1. Field of the Invention
This invention relates to printing processes, more particularly to screening processes for images to be printed.
2. Background of the Invention
There are different printing technologies like electrophotography, dye sublimation, ink jet, offset, etc. Although dye sublimation technology can realize significant number of gray levels per pixel, other technologies realize fewer. For example, a spatial light modulator based electrophotographic printer can realize between 16-32 gray levels per pixel. In order to simulate the appearance of continuous tone (contone) on these printers it is necessary to use an approach called multi-level screening. Multi-level refers to multiple level of gray shades realized by these printers, but the numbers of levels is much less than 256, which is typically required to reproduce contone data.
As an example of multi-level printing, suppose an image is to be printed on a 600 dpi (dots per inch) printer that can only reproduce 16 levels (4 bits) of gray. The page containing the image can be logically divided into 4 pixels wide--4 pixel high blocks (cells) that completely tile the page. Each pixel in the cell can represent one of 16 shades, the cell itself can totally simulate 241[(16-1).times.4.times.4+1] gray shades. For example, filling a pixel with level 15 and another with level 10 would result in a simulated gray shade of 25. Several techniques can be used to decide the order in which pixels in a cell are filled.

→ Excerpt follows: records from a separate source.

(** * Spaced-repetition flashcard scheduler: a model of [algorithm.ts]

    The six exported functions of [src/algorithm.ts] are embedded as Rocq
    functions and the statements of the specification are checked on them.

    Conventions of the model.
    - A JavaScript [number] that the code uses as a bucket number, a day, an
      index or a size is an integer and is modelled by [Z]; [%] is [Z.rem]
      (the sign follows the dividend) and [Math.pow(2, i)] is [2 ^ i].
      Sums of such numbers are taken in [Z]: the code adds doubles, which is
      the same as long as the numbers are not below -2^53 (see [exactSums]).
      The one true quotient of the program, the percentage of
      [computeProgress], is computed on binary64 floating-point numbers
      ([float]), as the code does.
    - A JavaScript string is the list of its UTF-16 code units.
    - A [Set<Flashcard>] is a mutable object: it lives in a store ([heap]) and
      is named by its address ([loc]); [new Set(...)] allocates a fresh
      address.  Its contents are a finite set of cards ([gset Flashcard]),
      the iteration order of a [Set] being observed by none of the functions.
    - A [Map<number, Set<Flashcard>>] is the list of its entries in insertion
      order, which is the order [forEach] visits them; an [Array] is the list
      of its elements, a hole being [None], and [Array(n)] throws a
      [RangeError] for a length above 2^32 - 1.  The maps and arrays the
      functions build are fresh and local, so they are passed as values.
    - Exceptions are values of [error]; a computation is a function from the
      store to either an exception or a result with the new store.
    - The memory of the engine is not bounded. *)

From Stdlib Require Import ZArith String Ascii.
From Stdlib Require Import PrimFloat SpecFloat FloatOps.
From stdpp Require Import base numbers list gmap.

Local Open Scope Z_scope.

(** ** Exceptions and the two monads *)

Inductive error : Type :=
  | TypeError      (* a property read on [undefined] *)
  | RangeError     (* [repeat] with a negative count, [Array(n)] with a
                      length that is not an array length *)
  | InvalidRef.    (* an address outside the store: no JavaScript program
                      reaches this, it only makes the model total *)

Inductive result (A : Type) : Type :=
  | Ok (a : A)
  | Throw (e : error).
Arguments Ok {A} a.
Arguments Throw {A} e.

#[global] Instance result_ret : MRet result := λ A a, Ok a.
#[global] Instance result_bind : MBind result := λ A B f r,
  match r with
  | Ok a => f a
  | Throw e => Throw e
  end.

(** ** Strings (the part of [String.prototype] the code calls) *)

Module Js.

Abbreviation jsstring := (list N).

(** A literal of the source, for text in the ASCII range. *)
Definition lit (s : string) : jsstring :=
  (λ a, N_of_ascii a) <$> list_ascii_of_string s.

(** ECMAScript [WhiteSpace] and [LineTerminator] code points, the ones
    [trim] removes. *)
Definition isWhiteSpace (u : N) : bool :=
  bool_decide (u ∈ [9; 10; 11; 12; 13; 32; 160; 5760; 8232; 8233; 8239;
                    8287; 12288; 65279]%N)
  || ((8192 <=? u)%N && (u <=? 8202)%N).

Fixpoint trimStart (s : jsstring) : jsstring :=
  match s with
  | [] => []
  | u :: s' => if isWhiteSpace u then trimStart s' else s
  end.

Definition trimEnd (s : jsstring) : jsstring :=
  reverse (trimStart (reverse s)).

Definition trim (s : jsstring) : jsstring := trimEnd (trimStart s).

(** [s.substring(start, end)]: both indices are clamped to [0, s.length]
    and swapped when [start > end]. *)
Definition substring (s : jsstring) (start end_ : Z) : jsstring :=
  let len := Z.of_nat (length s) in
  let a := Z.min (Z.max start 0) len in
  let b := Z.min (Z.max end_ 0) len in
  let from := Z.min a b in
  let to := Z.max a b in
  take (Z.to_nat (to - from)) (drop (Z.to_nat from) s).

(** [s.repeat(count)] throws a [RangeError] on a negative count. *)
Definition repeat (s : jsstring) (count : Z) : result jsstring :=
  if count <? 0 then Throw RangeError
  else Ok (mjoin (replicate (Z.to_nat count) s)).

(** The double nearest to an integer: how a count enters the floating-point
    arithmetic of the code. *)
Definition number (z : Z) : float :=
  SF2Prim (binary_normalize prec emax z 0 false).

(** Truthiness of a string: every string but the empty one. *)
Definition truthy (s : jsstring) : bool :=
  match s with [] => false | _ :: _ => true end.

End Js.

Abbreviation jsstring := Js.jsstring.

(** ** Data model ([flashcards.ts]) *)

(** Modelled from the spec: the class [Flashcard] of [flashcards.ts], a
    record with [front], [back], an optional [hint] and tags.  Two cards are
    the same only when they are the same object, whatever their text: [ident]
    stands for the identity of the object, and equality of records for [===]. *)
Record Flashcard : Type := mkFlashcard {
  ident : nat;
  front : jsstring;
  back : jsstring;
  hint : option jsstring;
  tags : list jsstring
}.

#[global] Instance Flashcard_eq_dec : EqDecision Flashcard.
Proof. solve_decision. Defined.

#[global] Instance Flashcard_countable : Countable Flashcard.
Proof.
  apply (inj_countable'
           (λ c, (ident c, front c, back c, hint c, tags c))
           (λ t, let '(i, f, b, h, g) := t in mkFlashcard i f b h g)).
  by intros [].
Defined.

(** Modelled from the spec: the enumeration [AnswerDifficulty] of
    [flashcards.ts], one of three outcomes of a review. *)
Inductive AnswerDifficulty : Type := Wrong | Hard | Easy.

#[global] Instance AnswerDifficulty_eq_dec : EqDecision AnswerDifficulty.
Proof. solve_decision. Defined.

(** ** The store of [Set] objects *)

Abbreviation loc := nat.
Abbreviation CardSet := (gset Flashcard).
Abbreviation heap := (list (gset Flashcard)).

Definition M (A : Type) : Type := heap → result (A * heap).

#[global] Instance M_ret : MRet M := λ A a σ, Ok (a, σ).
#[global] Instance M_bind : MBind M := λ A B f m σ,
  match m σ with
  | Ok (a, σ') => f a σ'
  | Throw e => Throw e
  end.

Definition throw {A : Type} (e : error) : M A := λ _, Throw e.

(** [o!]: the non-null assertion of TypeScript checks nothing, the property
    access that follows throws on [undefined]. *)
Definition bang {A : Type} (o : option A) : M A :=
  match o with
  | Some a => mret a
  | None => throw TypeError
  end.

(** A [forEach] whose callback updates the variables it captured: they are
    threaded through as [s]. *)
Fixpoint forEach {A S : Type} (l : list A) (f : A → S → M S) (s : S) : M S :=
  match l with
  | [] => mret s
  | a :: l' => s' ← f a s; forEach l' f s'
  end.

Module JsSet.

(** [new Set()] with the given contents. *)
Definition new (init : CardSet) : M loc :=
  λ σ, Ok (length σ, σ ++ [init]).

Definition read (s : loc) : M CardSet :=
  λ σ, match σ !! s with
       | Some c => Ok (c, σ)
       | None => Throw InvalidRef
       end.

Definition write (s : loc) (c : CardSet) : M () :=
  λ σ, if decide (s < length σ)%nat then Ok ((), <[s := c]> σ)
       else Throw InvalidRef.

Definition has (s : loc) (card : Flashcard) : M bool :=
  c ← read s; mret (bool_decide (card ∈ c)).

Definition add (s : loc) (card : Flashcard) : M () :=
  c ← read s; write s (c ∪ {[card]}).

Definition delete (s : loc) (card : Flashcard) : M () :=
  c ← read s; write s (c ∖ {[card]}).

Definition size (s : loc) : M Z :=
  c ← read s; mret (Z.of_nat (size c)).

(** The elements in iteration order: [Array.from(s)], and what
    [s.forEach] and [new Set(s)] enumerate. *)
Definition values (s : loc) : M (list Flashcard) :=
  c ← read s; mret (elements c).

(** [new Set(iterable)] *)
Definition from (cards : list Flashcard) : M loc :=
  new (list_to_set cards).

End JsSet.

(** Modelled from the spec: the type [BucketMap] of [flashcards.ts], a
    [Map] from bucket number to the [Set] of the cards in that bucket.  The
    entries are listed in insertion order; a [Map] holds each key once. *)
Abbreviation BucketMap := (list (Z * nat)).

Module JsMap.

Definition size (m : BucketMap) : Z := Z.of_nat (length m).

Definition keys (m : BucketMap) : list Z := m.*1.

Fixpoint get (m : BucketMap) (k : Z) : option loc :=
  match m with
  | [] => None
  | (k', v) :: m' => if decide (k' = k) then Some v else get m' k
  end.

Definition has (m : BucketMap) (k : Z) : bool :=
  bool_decide (is_Some (get m k)).

(** [m.set(k, v)]: an existing key keeps its position. *)
Fixpoint set (m : BucketMap) (k : Z) (v : loc) : BucketMap :=
  match m with
  | [] => [(k, v)]
  | (k', v') :: m' =>
      if decide (k' = k) then (k, v) :: m' else (k', v') :: set m' k v
  end.

End JsMap.

Module JsArray.

Abbreviation t := (list (option nat)).

(** The largest length of an array, 2^32 - 1. *)
Definition maxLength : Z := 4294967295.

(** [.fill(null).map(() => mk)] on an array of [n] elements *)
Fixpoint fillWith (n : nat) (mk : M loc) : M t :=
  match n with
  | O => mret []
  | S n' => x ← mk; xs ← fillWith n' mk; mret (Some x :: xs)
  end.

(** [Array(len).fill(null).map(() => mk)]: [Array(len)] throws a
    [RangeError] unless [len] is an integer from 0 to 2^32 - 1. *)
Definition build (len : Z) (mk : M loc) : M t :=
  if bool_decide (0 ≤ len ≤ maxLength) then fillWith (Z.to_nat len) mk
  else throw RangeError.

(** [a[i] = v]: inside the array the element is replaced, beyond its end
    the array grows and the gap is left as holes, and a negative [i] names
    a property, not an element. *)
Definition set (a : t) (i : Z) (v : loc) : t :=
  if i <? 0 then a
  else
    let n := Z.to_nat i in
    if decide (n < length a)%nat then <[n := Some v]> a
    else a ++ replicate (n - length a) None ++ [Some v].

(** The pairs (index, element) of the elements that are not holes, in
    order: what [forEach], [map] and [filter] visit. *)
Fixpoint entriesFrom (i : nat) (a : t) : list (Z * loc) :=
  match a with
  | [] => []
  | None :: a' => entriesFrom (S i) a'
  | Some v :: a' => (Z.of_nat i, v) :: entriesFrom (S i) a'
  end.

Definition entries (a : t) : list (Z * loc) := entriesFrom 0 a.

End JsArray.

(** ** toBucketSets *)

Definition toBucketSets (buckets : BucketMap) : M JsArray.t :=
  if bool_decide (JsMap.size buckets = 0) then mret []
  else
    (* Math.max(...keys, 0) *)
    let maxBucketNumber := foldr Z.max 0 (JsMap.keys buckets) in
    bucketSets ← JsArray.build (maxBucketNumber + 1) (JsSet.new ∅);
    forEach buckets (λ '(bucketNumber, cardSet) bucketSets,
      cards ← JsSet.values cardSet;
      copy ← JsSet.from cards;
      mret (JsArray.set bucketSets bucketNumber copy)) bucketSets.
(** * csp-lod-bodies: LOD traversal, culling tests and per-frame orchestration

    A shallow embedding of [LODVisitor.cpp], [TileRenderer.cpp] and
    [VistaPlanet.cpp] of the csp-lod-bodies plugin.

    Conventions of the embedding:
    - [double] and [float] values are idealised as real numbers ([R]):
      rounding and infinities are outside the model. Where the code
      reaches a value that is not a number through an exact [0.0 / 0.0]
      the model says so at that place ([cornerUnoccluded]), or the
      theorem excludes the case by a hypothesis ([testNeedRefine], which
      also divides by the field of view). The one expression whose
      rounding changes a branch, the argument [testNeedRefine] hands to
      [std::acos], is embedded a second time over binary64 floats
      ([Binary64]);
    - [int] values are integers ([Z]); flag words use [Z.land], [Z.lor]
      and [Z.lnot];
    - a pointer is an [option] (or a null constructor): dereferencing a
      null pointer and a failed [assert] both abort the computation,
      which the visitor monad records as [None];
    - objects that several pointers share (the render data owned by the
      tree managers) live in a store, and pointers to them are keys. *)

From Stdlib Require Import Reals Lra Lia ZArith List Bool Psatz.
From Stdlib Require Floats.
From stdpp Require Import gmap.
Import ListNotations.

(* ===================================================================== *)
(** * Part I: definitions *)
(* ===================================================================== *)

(** ** Comparisons of doubles as booleans *)

Module Cmp.
Local Open Scope R_scope.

Digital data compression is a technique that is used in systems (including printers) when there are constraints on available memory or in bandwidth. Typically, digital compression methods work on contone data. In printers, compression methods can be used to reduce the amount of frame buffer memory required when printing a page. The input to a printer is a page description language (like PostScript, PCL, etc.) which is converted by a processor called a Raster Image Processor (RIP) to a pixel map in a frame buffer.
When memory available is limited, the output bitmap is generated a band at a time and compressed. As an example, for a 81/2".times.11", 600.times.600 dpi printer with 4 bits per pixel and 4 color planes, the total memory is required is 64 Mbytes. However, if the RIP generates a 1/2" band at a time, compresses it by a factor of 8 and stores it, the effective memory required is 64/8+Memory for 1 band which equals 8+11.times.600.times.600.times.4/8, or 8.95 Mbytes (assuming that a band is in the 11" direction and 1/2" tall). This is significantly less than the memory required for a full frame buffer system.
Further, in full frame buffer systems compression may be required if the data link from memory to the marking engine is of limited bandwidth. However, no effective method of compressing multi-level data currently exists. Clearly, the need for one exists.